After finding the line containing "(** A field" below, please output that line and each following one through the line containing "(** A time-tracking", exactly as written.

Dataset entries
--------
(** * taskapp: task store, time tracking, assistant engine and AI gateway

    A shallow embedding of
    - the data model                 ([src/types], imported as [../types]),
    - the task store and its timers  ([src/contexts/TaskContext.tsx]),
    - the recommendation engine      ([src/contexts/TaskAssistantContext.tsx]),
    - the AI gateway                 ([src/services/aiService.ts]),
    - the reminder adapter           ([src/services/notificationService.ts]),
    - the calendar adapter           ([src/services/calendarService.ts]),
    - two detail-screen handlers     ([src/screens/TaskDetailScreen.tsx]),
    followed by the properties of the specification that concern them.

    Asynchronous functions are functions on an explicit world that settle
    with a value or an exception; the device, the network, the clock, the
    time zone and [Math.random] are inputs. *)

From Stdlib Require Import ZArith List String Ascii Bool Lia QArith Qround.
From Stdlib Require Import DecimalString.
Import ListNotations.

Local Open Scope Z_scope.
Local Open Scope string_scope.

(* ================================================================== *)
(** ** JavaScript values the code relies on *)
(* ================================================================== *)

Module Js.

(** A promise that settles: either it resolves with a value or it rejects
    (an exception is thrown) with a message. *)
Inductive result (A : Type) : Type :=
| Ok (a : A)
| Throw (e : string).
Arguments Ok {A} a.
Arguments Throw {A} e.

(** Strings are held as the bytes of their UTF-8 encoding.
    [toLowerCase] changes the letters A to Z. *)
Definition lower_ascii (c : ascii) : ascii :=
  let n := nat_of_ascii c in
  if (andb (Nat.leb 65 n) (Nat.leb n 90)) then ascii_of_nat (n + 32) else c.

Fixpoint toLowerCase (s : string) : string :=
  match s with
  | EmptyString => EmptyString
  | String c r => String (lower_ascii c) (toLowerCase r)
  end.

(** [s.includes(sub)] *)
Fixpoint includes (s sub : string) : bool :=
  if String.prefix sub s then true
  else match s with
       | EmptyString => false
       | String _ r => includes r sub
       end.

(** Truthiness of a string: every string but the empty one. *)
Definition truthy (s : string) : bool :=
  match s with EmptyString => false | _ => true end.

Definition truthy_opt (o : option string) : bool :=
  match o with Some s => truthy s | None => false end.

(** The white space [trim] strips is the WhiteSpace and the
    LineTerminator of ECMAScript: the characters 9 to 13 and 32 of one
    byte, U+00A0 of two bytes, and U+1680, U+2000 to U+200A, U+2028,
    U+2029, U+202F, U+205F, U+3000 and U+FEFF of three bytes. *)
Definition is_space (c : ascii) : bool :=
  let n := nat_of_ascii c in
  orb (Nat.eqb n 32) (andb (Nat.leb 9 n) (Nat.leb n 13)).

Definition is_space2 (c1 c2 : ascii) : bool :=
  andb (Nat.eqb (nat_of_ascii c1) 194) (Nat.eqb (nat_of_ascii c2) 160).

Definition is_space3 (c1 c2 c3 : ascii) : bool :=
  let a := nat_of_ascii c1 in
  let b := nat_of_ascii c2 in
  let c := nat_of_ascii c3 in
  orb (andb (Nat.eqb a 225) (andb (Nat.eqb b 154) (Nat.eqb c 128)))
  (orb (andb (Nat.eqb a 226)
          (andb (Nat.eqb b 128)
             (orb (andb (Nat.leb 128 c) (Nat.leb c 138))
                (orb (Nat.eqb c 168) (orb (Nat.eqb c 169) (Nat.eqb c 175))))))
  (orb (andb (Nat.eqb a 226) (andb (Nat.eqb b 129) (Nat.eqb c 159)))
  (orb (andb (Nat.eqb a 227) (andb (Nat.eqb b 128) (Nat.eqb c 128)))
       (andb (Nat.eqb a 239) (andb (Nat.eqb b 187) (Nat.eqb c 191)))))).

Fixpoint trimStart (s : string) : string :=
  match s with
  | EmptyString => EmptyString
  | String c1 r1 =>
      if is_space c1 then trimStart r1
      else
        match r1 with
        | EmptyString => s
        | String c2 r2 =>
            if is_space2 c1 c2 then trimStart r2
            else
              match r2 with
              | EmptyString => s
              | String c3 r3 => if is_space3 c1 c2 c3 then trimStart r3 else s
              end
        end
  end.

(** The same from the end, on the bytes in reverse order: the last byte
    comes first. *)
Fixpoint dropSpacesRev (l : list ascii) : list ascii :=
  match l with
  | [] => []
  | c1 :: r1 =>
      if is_space c1 then dropSpacesRev r1
      else
        match r1 with
        | [] => l
        | c2 :: r2 =>
            if is_space2 c2 c1 then dropSpacesRev r2
            else
              match r2 with
              | [] => l
              | c3 :: r3 => if is_space3 c3 c2 c1 then dropSpacesRev r3 else l
              end
        end
  end.

Definition trimEnd (s : string) : string :=
  string_of_list_ascii (rev (dropSpacesRev (rev (list_ascii_of_string s)))).

Definition trim (s : string) : string := trimEnd (trimStart s).

Definition nl : string := String (ascii_of_nat 10) EmptyString.
Definition dquote : string := String (ascii_of_nat 34) EmptyString.

(** Decimal text of a number, as string concatenation prints it. *)
Definition string_of_nat (n : nat) : string :=
  NilZero.string_of_uint (Nat.to_uint n).

Definition string_of_Z (z : Z) : string :=
  NilZero.string_of_int (Z.to_int z).

(** [Math.round(n / d)] for integers [n] and [d] with [d] positive: the
    integer nearest to the quotient, a tie going up.  The floating-point
    computation gives this value for every [n] below 2^53 in absolute
    value when [d] is 60000. *)
Definition round_div (n d : Z) : Z := (2 * n + d) / (2 * d).

End Js.
Import Js.

(* ================================================================== *)
(** ** The data model ([src/types/index.ts]) *)
(* ================================================================== *)

Module Types.

Inductive TaskStatus := TODO | IN_PROGRESS | COMPLETED.
Inductive Priority := LOW | MEDIUM | HIGH.
Inductive RecurrenceType := NONE | DAILY | WEEKLY | MONTHLY.

Definition TaskStatus_eqb (a b : TaskStatus) : bool :=
  match a, b with
  | TODO, TODO | IN_PROGRESS, IN_PROGRESS | COMPLETED, COMPLETED => true
  | _, _ => false
  end.

Definition Priority_eqb (a b : Priority) : bool :=
  match a, b with
  | LOW, LOW | MEDIUM, MEDIUM | HIGH, HIGH => true
  | _, _ => false
  end.

(** The string value of each enum member. *)
Definition TaskStatus_value (s : TaskStatus) : string :=
  match s with
  | TODO => "todo" | IN_PROGRESS => "in-progress" | COMPLETED => "completed"
  end.

Definition Priority_value (p : Priority) : string :=
  match p with LOW => "low" | MEDIUM => "medium" | HIGH => "high" end.

(** An instant: the time value of a [Date], in milliseconds since the
    epoch ([getTime()]).  Only valid dates are modelled. *)
Definition Instant := Z.

(** A [Date] object whose identity is observed.  The code compares a
    task's [deadline] with [!==], which on objects is identity and not
    time value, so a deadline carries the identity of its [Date] object
    next to its instant.  No other date field is ever compared by
    identity; those are modelled by their instant alone. *)
Record DateObj := mkDateObj { obj_id : nat; time : Instant }.

(** What [toJSON] writes for a [Date]: the string [d.toISOString()] of
    the instant [iso_ms].  [new Date(s)] of that string is a date at the
    same instant. *)
Inductive IsoString := Iso (iso_ms : Instant).

Definition iso_time (s : IsoString) : Instant :=
  match s with Iso ms => ms end.

(** A field declared [Date] which the code may leave holding the string
    read from storage. *)
Inductive DateOrString :=
| IsDate (d : Instant)
| IsString (s : IsoString).

Record User := mkUser { u_id : string; u_name : string; u_email : option string }.

(** The records are parametrised by the representation of their date
    fields, so that the same declarations serve in memory and on the wire:
    [D] for the fields [loadTasks] converts (with [DL] for the deadline),
    [C] for the date fields it passes through. *)
Section Shapes.
Context {DL D C : Type}.

(** A time-tracking session as [startTaskTimer] and [stopTaskTimer] build
    it: [{ startTime }], then [{ ...lastSession, endTime, duration }]. *)
Record SessionOf := mkSession {
  s_startTime : D;
  s_endTime : option D;
  s_duration : option Z
}.

Record TimeTrackingOf := mkTimeTracking {
  totalTimeSpent : Z;
  sessions : list SessionOf
}.

Record TaskRecurrenceOf := mkRecurrence {
  r_type : RecurrenceType;
  r_interval : Z;
  r_endDate : option D;
  r_count : option Z
}.

Record CommentOf := mkComment {
  c_id : string;
  c_text : string;
  c_createdAt : C;
  c_userId : string;
  c_userName : string
}.

(** [Task].  The optional [subtasks] field is left out: nothing in the
    repository ever writes or reads it. *)
Record TaskOf := mkTask {
  id : string;
  title : string;
  description : option string;
  status : TaskStatus;
  priority : Priority;
  deadline : option DL;
  startTime : option D;
  duration : option Z;
  tags : option (list string);
  createdAt : D;
  updatedAt : D;
  createdBy : string;
  assignedTo : option (list User);
  comments : option (list CommentOf);
  timeTracking : option TimeTrackingOf;
  recurrence : option TaskRecurrenceOf;
  calendarEventId : option string;
  notificationIds : option (list string);
  completedAt : option C
}.

(** [{ ...task, timeTracking: tr }] *)
Definition with_timeTracking (t : TaskOf) (tr : option TimeTrackingOf) : TaskOf :=
  mkTask t.(id) t.(title) t.(description) t.(status) t.(priority)
    t.(deadline) t.(startTime) t.(duration) t.(tags) t.(createdAt)
    t.(updatedAt) t.(createdBy) t.(assignedTo) t.(comments) tr
    t.(recurrence) t.(calendarEventId) t.(notificationIds) t.(completedAt).

(** [task.calendarEventId = e] *)
Definition with_calendarEventId (t : TaskOf) (e : option string) : TaskOf :=
  mkTask t.(id) t.(title) t.(description) t.(status) t.(priority)
    t.(deadline) t.(startTime) t.(duration) t.(tags) t.(createdAt)
    t.(updatedAt) t.(createdBy) t.(assignedTo) t.(comments) t.(timeTracking)
    t.(recurrence) e t.(notificationIds) t.(completedAt).

(** [task.notificationIds = ids] *)
Definition with_notificationIds (t : TaskOf) (ids : option (list string)) : TaskOf :=
  mkTask t.(id) t.(title) t.(description) t.(status) t.(priority)
    t.(deadline) t.(startTime) t.(duration) t.(tags) t.(createdAt)
    t.(updatedAt) t.(createdBy) t.(assignedTo) t.(comments) t.(timeTracking)
    t.(recurrence) t.(calendarEventId) ids t.(completedAt).

End Shapes.

Arguments SessionOf : clear implicits.
Arguments TimeTrackingOf : clear implicits.
Arguments TaskRecurrenceOf : clear implicits.
Arguments CommentOf : clear implicits.
Arguments TaskOf : clear implicits.

(** In memory: dates are [Date] objects, except where [loadTasks] left the
    stored string. *)
Definition Session := SessionOf Instant.
Definition TimeTracking := TimeTrackingOf Instant.
Definition TaskRecurrence := TaskRecurrenceOf Instant.
Definition Comment := CommentOf DateOrString.
Definition Task := TaskOf DateObj Instant DateOrString.

(** On the wire, after [JSON.stringify] and [JSON.parse]: every date is
    the string [toJSON] wrote. *)
Definition WireSession := SessionOf IsoString.
Definition WireComment := CommentOf IsoString.
Definition WireTask := TaskOf IsoString IsoString IsoString.

End Types.
Import Types.

(* ================================================================== *)
(** ** Local time: the [Date] methods the adapters call *)
(* ================================================================== *)

Module Date.

(** The time zone of the device, as the two readings ECMAScript takes of
    it: [utcOffset t] is the offset of local time from UTC at the instant
    [t], and [localOffset l] is the offset with which the local time value
    [l] is read back as an instant.  Where a local time is repeated or
    skipped at a transition, the second reading is the host's choice. *)
Record TimeZone := mkTimeZone {
  utcOffset : Instant -> Z;
  localOffset : Z -> Z
}.

Definition LocalTime (z : TimeZone) (t : Instant) : Z := t + z.(utcOffset) t.
Definition UTC (z : TimeZone) (l : Z) : Instant := l - z.(localOffset) l.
--------
#### ANSWER AREA:
(** A field declared [Date] which the code may leave holding the string
    read from storage. *)
Inductive DateOrString :=
| IsDate (d : Instant)
| IsString (s : IsoString).

Record User := mkUser { u_id : string; u_name : string; u_email : option string }.

(** The records are parametrised by the representation of their date
    fields, so that the same declarations serve in memory and on the wire:
    [D] for the fields [loadTasks] converts (with [DL] for the deadline),
    [C] for the date fields it passes through. *)
Section Shapes.
Context {DL D C : Type}.

(** A time-tracking session as [startTaskTimer] and [stopTaskTimer] build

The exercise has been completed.